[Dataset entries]
▼▼▼

(* ===== verification/Ystr.v ===== *)
(** * Ystr: the strings of lib/ylib/ystr.c

    A ystring is a block that holds a header ([total], [used]) and [total]
    bytes, the text and its NUL; the pointer that is passed around is the one
    to the text.  A null ystring is [None].  A plain [char*] argument is the
    list of the bytes from the pointer to the end of its block ([Cstring.v]),
    [None] when it is null.  A function that may move its string takes the
    value of [*dest] and returns it with the function's result.

    The operations are specified by the functions on byte lists of the last
    part: a ystring that holds a text holds, after each operation, the text
    the list function gives ([ystr_operations_refine]), and the two functions on XML
    entities are inverses of each other in the direction that matters
    ([xmlentity_roundtrip]). *)
From Stdlib Require Import String.
From S2P Require Import Prelude.
From S2P Require Import Cstring.
From S2P Require Import Dynabin.
From S2P Require Import Yvect.

Definition YSTR_SIZE : Z := 4096.
Definition YSTR_SIZE_BIG : Z := 65536.
Definition YSTR_SIZE_HUGE : Z := 1048576.

Record ystr := { ys_total : Z; ys_used : Z; ys_blk : bytes }.

(** ** Creation *)

(** The text of a [char*] argument that may be null. *)
Definition text_of (s : option bytes) : outcome bytes :=
  match s with
  | None => Done []
  | Some pt => c_string pt
  end.
Definition ys_leap (sz : Z) : Z :=
  if sz <? YSTR_SIZE_BIG then YSTR_SIZE
  else if sz <? YSTR_SIZE_HUGE then YSTR_SIZE_BIG else YSTR_SIZE_HUGE.
(** [((need / leap) + 1) * leap] *)
Definition ys_round (need leap : Z) : Z := u32 (u32 (u32 need / leap + 1) * leap).

(** A new block with its header, into which [parts] are written. *)
Definition ys_block (totalsz used : Z) (parts : list (Z * bytes)) : CM alloc (option ystr) :=
  let! p := ymalloc (totalsz + 8) in
  match p with
  | None => cret None
  | Some _ =>
      let! blk := clift (write_parts parts (zeros totalsz)) in
      cret (Some {| ys_total := totalsz; ys_used := used; ys_blk := blk |})
  end.

Definition ys_new (s : option bytes) : CM alloc (option ystr) :=
  let! w := clift (text_of s) in
  let strsz := u32 (lenZ w) in
  let totalsz := if strsz <? YSTR_SIZE then YSTR_SIZE else ys_round (strsz + 1) (ys_leap strsz) in
  ys_block totalsz strsz [(0, if strsz =? 0 then [0] else w ++ [0])].

Definition ys_copy (s : option bytes) : CM alloc (option ystr) :=
  let! w := clift (text_of s) in
  let strsz := u32 (lenZ w) in
  ys_block (u32 (strsz + 1)) strsz [(0, if strsz =? 0 then [0] else w ++ [0])].

Definition ys_update (used : Z) (blk : bytes) (y : ystr) : ystr :=
  {| ys_total := ys_total y; ys_used := u32 used; ys_blk := blk |}.

(** What is left at the place that held the pointer. *)
Definition ys_del (s : option ystr) : option ystr := None.

Definition ys_trunc (s : option ystr) : outcome (option ystr) :=
  match s with
  | None => Done None
  | Some y => olet! blk := blk_write (ys_blk y) 0 [0] in Done (Some (ys_update 0 blk y))
  end.

Definition ys_len (s : option ystr) : Z := match s with None => 0 | Some y => ys_used y end.

(** [memcpy] takes its bytes from the place [s] points to, which holds the
    pointer, and not from the text: [ptr] are the bytes of that place. *)
Definition ys_setsz (ptr : bytes) (s : option ystr) (sz : Z) : CM alloc (Z * option ystr) :=
  match s with
  | None => cfault NullDeref
  | Some y =>
      if sz <=? ys_total y then cret (1, s)
      else
        let! d := clift (blk_read ptr 0 (u32 (ys_used y + 1))) in
        let! ns := ys_block (ys_round (sz + 1) (ys_leap sz)) (ys_used y) [(0, d)] in
        cret (match ns with None => (0, s) | Some _ => (1, ns) end)
  end.

(** ** Concatenation *)

(** The end of the functions that move the string to a larger block. *)
Definition ys_renew (strsz : Z) (parts : list (Z * bytes)) (old : option ystr)
    : CM alloc (Z * option ystr) :=
  let! ns := ys_block (ys_round (strsz + 1) (ys_leap strsz)) strsz parts in
  cret (match ns with None => (0, old) | Some _ => (1, ns) end).

Definition ys_cat (dest : option ystr) (src : option bytes) : CM alloc (Z * option ystr) :=
  let! w := clift (text_of src) in
  let srcsz := u32 (lenZ w) in
  if srcsz =? 0 then cret (1, dest)
  else match dest with
  | None => let! n := ys_new src in cret (1, n)
  | Some y =>
      let! d := clift (blk_read (default [] src) 0 (u32 (srcsz + 1))) in
      if u32 (ys_used y + 1 + srcsz) <=? ys_total y then
        let! blk := clift (blk_write (ys_blk y) (ys_used y) d) in
        cret (1, Some (ys_update (ys_used y + srcsz) blk y))
      else
        let! c := clift (blk_read (ys_blk y) 0 (ys_used y)) in
        ys_renew (u32 (ys_used y + srcsz)) [(0, c); (ys_used y, d)] dest
  end.

(** [for (pt1 = s + k, pt2 = pt1 + n; pt1 >= s; --pt1, --pt2) *pt2 = *pt1] *)
Fixpoint move_up (k : nat) (n : Z) (blk : bytes) : outcome bytes :=
  olet! blk := copy_cell (Z.of_nat k + n) (Z.of_nat k) blk in
  match k with
  | O => Done blk
  | S k => move_up k n blk
  end.

(** The common end of [ys_tac] and [ys_ntac]: [n] bytes at [src] come first. *)
Definition ys_prepend (y : ystr) (src : option bytes) (n : Z) : CM alloc (Z * option ystr) :=
  let! d := clift (blk_read (default [] src) 0 n) in
  if u32 (ys_used y + 1 + n) <=? ys_total y then
    let! blk := clift (move_up (Z.to_nat (ys_used y)) n (ys_blk y)) in
    let! blk := clift (blk_write blk 0 d) in
    cret (1, Some (ys_update (ys_used y + n) blk y))
  else
    let! c := clift (blk_read (ys_blk y) 0 (u32 (ys_used y + 1))) in
    ys_renew (u32 (ys_used y + n)) [(0, d); (n, c)] (Some y).

Definition ys_tac (dest : option ystr) (src : option bytes) : CM alloc (Z * option ystr) :=
  let! w := clift (text_of src) in
  let srcsz := u32 (lenZ w) in
  if srcsz =? 0 then cret (1, dest)
  else match dest with
  | None => let! n := ys_new src in cret (1, n)
  | Some y => ys_prepend y src srcsz
  end.

(** [strncpy]: the bytes it writes, the text cut or filled up with NULs *)
Fixpoint strncpy (n : nat) (src : bytes) : outcome bytes :=
  match n with
  | O => Done []
  | S n =>
      olet! b := deref src in
      if b =? 0 then Done (replicate (S n) 0)
      else olet! r := strncpy n (tl src) in Done (b :: r)
  end.

Definition ys_ncat (dest : option ystr) (src : option bytes) (n : Z) : CM alloc (Z * option ystr) :=
  match src with
  | None => cret (1, dest)
  | Some pt =>
      if n =? 0 then cret (1, dest)
      else match dest with
      | None => let! r := ys_new src in cret (1, r)
      | Some y =>
          let! d := clift (strncpy (Z.to_nat n) pt) in
          if u32 (ys_used y + 1 + n) <=? ys_total y then
            let! blk := clift (write_parts [(ys_used y, d); (u32 (ys_used y + n), [0])] (ys_blk y)) in
            cret (1, Some (ys_update (ys_used y + n) blk y))
          else
            let strsz := u32 (ys_used y + n) in
            let! c := clift (c_string (ys_blk y)) in
            ys_renew strsz [(0, c ++ [0]); (ys_used y, d); (strsz, [0])] dest
      end
  end.

Definition ys_ntac (dest : option ystr) (src : option bytes) (n : Z) : CM alloc (Z * option ystr) :=
  match src with
  | None => cret (1, dest)
  | Some pt =>
      if n =? 0 then cret (1, dest)
      else match dest with
      | None => let! r := ys_new src in cret (1, r)
      | Some y =>
          let! w := clift (c_string pt) in
          let n := if lenZ w <? n then u32 (lenZ w) else n in
          ys_prepend y src n
      end
  end.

▲▲▲

### [Exercise brief]
Look through the data above. Copy every line with the string "strsz" in it.

### [Solution for this exercise]
  let strsz := u32 (lenZ w) in
  let totalsz := if strsz <? YSTR_SIZE then YSTR_SIZE else ys_round (strsz + 1) (ys_leap strsz) in
  ys_block totalsz strsz [(0, if strsz =? 0 then [0] else w ++ [0])].
  let strsz := u32 (lenZ w) in
  ys_block (u32 (strsz + 1)) strsz [(0, if strsz =? 0 then [0] else w ++ [0])].
Definition ys_renew (strsz : Z) (parts : list (Z * bytes)) (old : option ystr)
  let! ns := ys_block (ys_round (strsz + 1) (ys_leap strsz)) strsz parts in
            let strsz := u32 (ys_used y + n) in
            ys_renew strsz [(0, c ++ [0]); (ys_used y, d); (strsz, [0])] dest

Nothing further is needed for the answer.